■ DATA SUPPLIED
►

Definition carried (inventory : list ItemStack) (item : ItemType) : Z :=
  foldr (λ stack n, stack_value item stack + n) 0 inventory.

Definition valid_stack (stack : ItemStack) : Prop :=
  IsKnownItem (stk_Item stack) = true ∧ 1 <= stk_Quantity stack <= 255.

(** The normal form: one valid stack per item, sorted by item. *)
Record canonical (inventory : list ItemStack) : Prop := mkCanonical {
  canonical_valid : Forall valid_stack inventory;
  canonical_nodup : NoDup (stk_Item <$> inventory);
  canonical_sorted : StronglySorted (on_key String.le stk_Item) inventory;
}.

Definition within_limit (player : PlayerState) (inventory : list ItemStack) : Prop :=
  stack_count inventory <= stackLimitForPlayer player inventory.

Create HintDb prison_items.

#[local] Opaque IsKnownItem.

Section carried_lemmas.
Implicit Types inv : list ItemStack.

Lemma carried_app inv1 inv2 item : carried (inv1 ++ inv2) item = carried inv1 item + carried inv2 item.
Proof. induction inv1 as [|s inv1 IH]; simpl; lia. Qed.

Lemma carried_perm inv1 inv2 item : inv1 ≡ₚ inv2 → carried inv1 item = carried inv2 item.
Proof. induction 1; simpl; lia. Qed.

Lemma carried_unknown inv item : IsKnownItem item = false → carried inv item = 0.
Proof.
  intros Hk. induction inv as [|s inv IH]; simpl; [done|].
  unfold stack_value. rewrite Hk, andb_false_r. lia.
Qed.

Lemma carried_absent inv item : item ∉ (stk_Item <$> inv) → carried inv item = 0.
Proof.
  induction inv as [|s inv IH]; simpl; [done|]. rewrite not_elem_of_cons.
  intros [Hne Hin]. unfold stack_value. rewrite bool_decide_eq_false_2 by congruence.
  by rewrite IH.
Qed.

Lemma carried_elem inv s :
  NoDup (stk_Item <$> inv) → valid_stack s → s ∈ inv → carried inv (stk_Item s) = stk_Quantity s.
Proof.
  intros Hnd [Hk _]. induction inv as [|s' inv IH]; [by intros ?%elem_of_nil|].
  simpl in *. apply NoDup_cons in Hnd as [Hni Hnd]. rewrite elem_of_cons. intros [->|Hs].
  - rewrite carried_absent by done. unfold stack_value.
    rewrite bool_decide_eq_true_2, Hk by done. simpl. lia.
  - rewrite IH by done. unfold stack_value.
    rewrite bool_decide_eq_false_2; [done|]. intros Heq. apply Hni.
    apply list_elem_of_fmap. by exists s.
Qed.

Lemma carried_present inv item :
  carried inv item ≠ 0 → ∃ s, s ∈ inv ∧ stk_Item s = item.
Proof.
  intros Hc. destruct (decide (item ∈ (stk_Item <$> inv))) as [Hin|Hin].
  - apply list_elem_of_fmap in Hin as (s & -> & Hs). eauto.
  - by rewrite carried_absent in Hc.
Qed.

Lemma carried_range inv item : canonical inv → 0 <= carried inv item <= 255.
Proof.
  intros [Hv Hnd _]. destruct (Z.eq_dec (carried inv item) 0) as [->|Hc]; [lia|].
  destruct (carried_present inv item Hc) as (s & Hs & <-).
  rewrite Forall_forall in Hv. pose proof (Hv s Hs) as [? ?].
  by rewrite carried_elem by (done || apply Hv, Hs); lia.
Qed.

Lemma elem_of_canonical inv s :
  canonical inv → s ∈ inv ↔ valid_stack s ∧ carried inv (stk_Item s) = stk_Quantity s.
Proof.
  intros [Hv Hnd Hs]. rewrite Forall_forall in Hv. split.
  - intros Hin. split; [by apply Hv|]. apply carried_elem; auto.
  - intros [[Hk Hq] Hc]. destruct (carried_present inv (stk_Item s)) as (s' & Hs' & Heq); [lia|].
    rewrite <-Heq in Hc. rewrite carried_elem in Hc by auto.
    destruct s, s'; simplify_eq/=. done.
Qed.

(** A normal inventory is determined by what it carries. *)
Lemma canonical_ext inv1 inv2 :
  canonical inv1 → canonical inv2 → (∀ item, carried inv1 item = carried inv2 item) → inv1 = inv2.
Proof.
  intros H1 H2 Heq.
  assert (inv1 ≡ₚ inv2) as Hp.
  { apply NoDup_Permutation; [by eapply NoDup_fmap_1, canonical_nodup..|].
    intros s. rewrite !elem_of_canonical by done. by rewrite Heq. }
  transitivity (sort_by String.le stk_Item inv2); [|symmetry];
    (apply sort_by_unique; [apply _..|by destruct H2|done|by destruct H1, H2]).
Qed.
End carried_lemmas.

(** ** Normalisation *)

Section normalize_lemmas.
Implicit Types inv : list ItemStack.

Lemma aggregate_stack_lookup (m : gmap ItemType Z) s item :
  (∀ i, u16 (default 0 (m !! i)) = default 0 (m !! i)) →
  default 0 (aggregate_stack m s !! item) = u16 (default 0 (m !! item) + stack_value item s).
Proof.
  intros Hm. unfold stack_value, aggregate_stack.
  case_bool_decide as Hq; simpl.
  { by destruct (_ && _); rewrite ?Hq, Z.add_0_r, Hm. }
  destruct (IsKnownItem (stk_Item s)) eqn:Hk; simpl; case_bool_decide as Hi; simpl.
  - subst item. by rewrite lookup_insert_eq, Hk.
  - by rewrite lookup_insert_ne, Z.add_0_r, Hm.
  - subst item. by rewrite Hk, Z.add_0_r, Hm.
  - by rewrite Z.add_0_r, Hm.
Qed.

Lemma aggregate_fold (m : gmap ItemType Z) inv item :
  (∀ i, u16 (default 0 (m !! i)) = default 0 (m !! i)) →
  default 0 (foldl aggregate_stack m inv !! item) = u16 (default 0 (m !! item) + carried inv item).
Proof.
  revert m. induction inv as [|s inv IH]; intros m Hm; simpl.
  { by rewrite Z.add_0_r, Hm. }
  rewrite IH.
  - rewrite aggregate_stack_lookup by done. unfold u16.
    rewrite Zplus_mod_idemp_l. f_equal. lia.
  - intros i. rewrite aggregate_stack_lookup by done. unfold u16. by rewrite Zmod_mod.
Qed.

Lemma aggregated_lookup inv item : default 0 (aggregated inv !! item) = u16 (carried inv item).
Proof. unfold aggregated. by rewrite aggregate_fold by (intros i; by rewrite lookup_empty). Qed.

Lemma aggregated_known inv item q : aggregated inv !! item = Some q → IsKnownItem item = true.
Proof.
  unfold aggregated. cut (∀ m : gmap ItemType Z, (∀ i q, m !! i = Some q → IsKnownItem i = true) →
    foldl aggregate_stack m inv !! item = Some q → IsKnownItem item = true).
  { intros Hcut. apply Hcut. by intros i r ?%lookup_empty_Some. }
  induction inv as [|s inv IH]; intros m Hm; simpl; [apply Hm|].
  apply IH. intros i r. unfold aggregate_stack. case_match eqn:Hb; [apply Hm|]. bool_props.
  destruct (decide (i = stk_Item s)) as [->|Hne]; [by destruct (IsKnownItem _)|].
  rewrite lookup_insert_ne by done. apply Hm.
Qed.

Lemma omap_stack_keys (l : list (ItemType * Z)) :
  NoDup l.*1 → NoDup (stk_Item <$> omap normalized_stack l) ∧
    ∀ s, s ∈ omap normalized_stack l → stk_Item s ∈ l.*1.
Proof.
  induction l as [|[i q] l IH]; simpl; [intros _; split; [constructor|set_solver]|].
  intros [Hni Hnd]%NoDup_cons. destruct (IH Hnd) as [IH1 IH2].
  case_bool_decide; simpl.
  - split; [done|]. intros s Hs. apply elem_of_cons. right. by apply IH2.
  - split.
    + apply NoDup_cons. split; [|done]. intros (s & -> & Hs)%list_elem_of_fmap. auto.
    + intros s [->|Hs]%elem_of_cons; apply elem_of_cons; auto.
Qed.

Lemma normalizeInventory_canonical inv : canonical (normalizeInventory inv).
Proof.
  unfold normalizeInventory. destruct inv as [|s0 inv0]; [repeat constructor|].
  generalize (s0 :: inv0) as inv. clear s0 inv0. intros inv. constructor.
  - apply Forall_forall. intros s. rewrite elem_of_sort_by, list_elem_of_omap.
    intros ([i q] & Hin%elem_of_map_to_list & Hs). simpl in Hs.
    pose proof (aggregated_known _ _ _ Hin) as Hk.
    pose proof (aggregated_lookup inv i) as Hl. rewrite Hin in Hl. simpl in Hl.
    pose proof (u16_range (carried inv i)) as Hr. rewrite <-Hl in Hr. unfold is_u16 in Hr. case_match eqn:Hq; [done|]. bool_props.
    simplify_eq. split; [done|]. simpl. case_match; bool_props; lia.
  - rewrite (fmap_Permutation stk_Item _ _ (sort_by_perm _ _ _)).
    apply omap_stack_keys, NoDup_fst_map_to_list.
  - apply sort_by_sorted; apply _.
Qed.

Lemma carried_normalizeInventory inv item :
  carried (normalizeInventory inv) item = Z.min 255 (u16 (carried inv item)).
Proof.
  unfold normalizeInventory. destruct inv as [|s0 inv0]; [done|]. generalize (s0 :: inv0) as inv. clear s0 inv0. intros inv.
  rewrite (carried_perm _ _ _ (sort_by_perm _ _ _)).
  pose proof (aggregated_lookup inv item) as Hl.
  pose proof (u16_range (carried inv item)) as Hr. unfold is_u16 in Hr.
  destruct (omap_stack_keys (map_to_list (aggregated inv))) as [Hnd Hkeys];
    [apply NoDup_fst_map_to_list|].
  destruct (decide (u16 (carried inv item) = 0)) as [H0|H0].
  - rewrite H0. destruct (Z.eq_dec (carried (omap normalized_stack (map_to_list (aggregated inv))) item) 0)
      as [->|Hne]; [done|].
    apply carried_present in Hne as (s & Hs & <-).
    apply list_elem_of_omap in Hs as ([i q] & Hin%elem_of_map_to_list & Hs). simpl in Hs.
    case_match eqn:Hq; [done|]. bool_props. simplify_eq/=. rewrite Hin in Hl. simpl in Hl. congruence.
  - destruct (aggregated inv !! item) as [q|] eqn:Hin; simpl in Hl; [|congruence]. subst q.
    set (q := u16 (carried inv item)) in *.
    set (s := mkStack item (if 255 <? q then 255 else q)).
    assert (s ∈ omap normalized_stack (map_to_list (aggregated inv))) as Hs.
    { apply list_elem_of_omap. exists (item, q). split; [by apply elem_of_map_to_list|].
      simpl. by rewrite bool_decide_eq_false_2. }
    fold q in Hr. change item with (stk_Item s).
    rewrite carried_elem; [|done| |done]; simpl.
    + case_match; bool_props; lia.
    + split; [by eapply aggregated_known|]. simpl. case_match; bool_props; lia.
Qed.

Lemma normalizeInventory_id inv : canonical inv → normalizeInventory inv = inv.
Proof.
  intros Hc. apply canonical_ext; [apply normalizeInventory_canonical|done|].
  intros item. rewrite carried_normalizeInventory. pose proof (carried_range inv item Hc).
  unfold u16. rewrite Z.mod_small; lia.
Qed.
End normalize_lemmas.
#[export] Hint Resolve normalizeInventory_canonical : prison_items.

(** ** Adding to and removing from an inventory *)

Definition only (item : ItemType) (amount : Z) (other : ItemType) : Z :=
  if other ≟ item then amount else 0.

(** [inv'] is the normal inventory that carries [delta] more than [inv]. *)
Definition changed_by (inv inv' : list ItemStack) (delta : ItemType → Z) : Prop :=
  canonical inv' ∧ ∀ item, carried inv' item = carried inv item + delta item.

Section inventory_lemmas.
Implicit Types inv : list ItemStack.

Lemma changed_by_unique inv inv1 inv2 delta :
  changed_by inv inv1 delta → changed_by inv inv2 delta → inv1 = inv2.
Proof. intros [H1 E1] [H2 E2]. apply canonical_ext; [done..|]. intros. by rewrite E1, E2. Qed.

Lemma findStackIndex_Some inv item i :
  findStackIndex inv item = Some i → ∃ s, inv !! i = Some s ∧ stk_Item s = item.
Proof.
  unfold findStackIndex. rewrite find_idx_Some. intros (s & Hs & Hi & _). bool_props. eauto.
Qed.

Lemma findStackIndex_None inv item : findStackIndex inv item = None → carried inv item = 0.
Proof.
  unfold findStackIndex. rewrite find_idx_None. intros Hn. apply carried_absent.
  intros (s & -> & Hs)%list_elem_of_fmap. specialize (Hn s Hs). by bool_props.
Qed.

Lemma carried_insert inv i s s' item :
  inv !! i = Some s →
  carried (<[i := s']> inv) item = carried inv item - stack_value item s + stack_value item s'.
Proof.
  intros Hs. rewrite insert_take_drop by (by eapply lookup_lt_Some).
  rewrite <-(take_drop_middle inv i s Hs) at 3. rewrite !carried_app. simpl. lia.
Qed.

Lemma carried_delete inv i s item :
  inv !! i = Some s → carried (delete i inv) item = carried inv item - stack_value item s.
Proof.
  intros Hs. rewrite delete_take_drop.
  rewrite <-(take_drop_middle inv i s Hs) at 3. rewrite !carried_app. simpl. lia.
Qed.

Lemma stack_value_only s item other :
  stk_Item s = item → IsKnownItem item = true →
  stack_value other s = only item (stk_Quantity s) other.
Proof.
  intros <- Hk. unfold stack_value, only. repeat case_bool_decide; subst; try done.
  by rewrite Hk.
Qed.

◄

■ WHAT IS REQUIRED
Exactly as written, please transcribe the lines from the start of the records above to the line that holds "- rewrite IH by done. unfold stack_value.", both ends included.

■ RESPONSE
Definition carried (inventory : list ItemStack) (item : ItemType) : Z :=
  foldr (λ stack n, stack_value item stack + n) 0 inventory.

Definition valid_stack (stack : ItemStack) : Prop :=
  IsKnownItem (stk_Item stack) = true ∧ 1 <= stk_Quantity stack <= 255.

(** The normal form: one valid stack per item, sorted by item. *)
Record canonical (inventory : list ItemStack) : Prop := mkCanonical {
  canonical_valid : Forall valid_stack inventory;
  canonical_nodup : NoDup (stk_Item <$> inventory);
  canonical_sorted : StronglySorted (on_key String.le stk_Item) inventory;
}.

Definition within_limit (player : PlayerState) (inventory : list ItemStack) : Prop :=
  stack_count inventory <= stackLimitForPlayer player inventory.

Create HintDb prison_items.

#[local] Opaque IsKnownItem.

Section carried_lemmas.
Implicit Types inv : list ItemStack.

Lemma carried_app inv1 inv2 item : carried (inv1 ++ inv2) item = carried inv1 item + carried inv2 item.
Proof. induction inv1 as [|s inv1 IH]; simpl; lia. Qed.

Lemma carried_perm inv1 inv2 item : inv1 ≡ₚ inv2 → carried inv1 item = carried inv2 item.
Proof. induction 1; simpl; lia. Qed.

Lemma carried_unknown inv item : IsKnownItem item = false → carried inv item = 0.
Proof.
  intros Hk. induction inv as [|s inv IH]; simpl; [done|].
  unfold stack_value. rewrite Hk, andb_false_r. lia.
Qed.

Lemma carried_absent inv item : item ∉ (stk_Item <$> inv) → carried inv item = 0.
Proof.
  induction inv as [|s inv IH]; simpl; [done|]. rewrite not_elem_of_cons.
  intros [Hne Hin]. unfold stack_value. rewrite bool_decide_eq_false_2 by congruence.
  by rewrite IH.
Qed.

Lemma carried_elem inv s :
  NoDup (stk_Item <$> inv) → valid_stack s → s ∈ inv → carried inv (stk_Item s) = stk_Quantity s.
Proof.
  intros Hnd [Hk _]. induction inv as [|s' inv IH]; [by intros ?%elem_of_nil|].
  simpl in *. apply NoDup_cons in Hnd as [Hni Hnd]. rewrite elem_of_cons. intros [->|Hs].
  - rewrite carried_absent by done. unfold stack_value.
    rewrite bool_decide_eq_true_2, Hk by done. simpl. lia.
  - rewrite IH by done. unfold stack_value.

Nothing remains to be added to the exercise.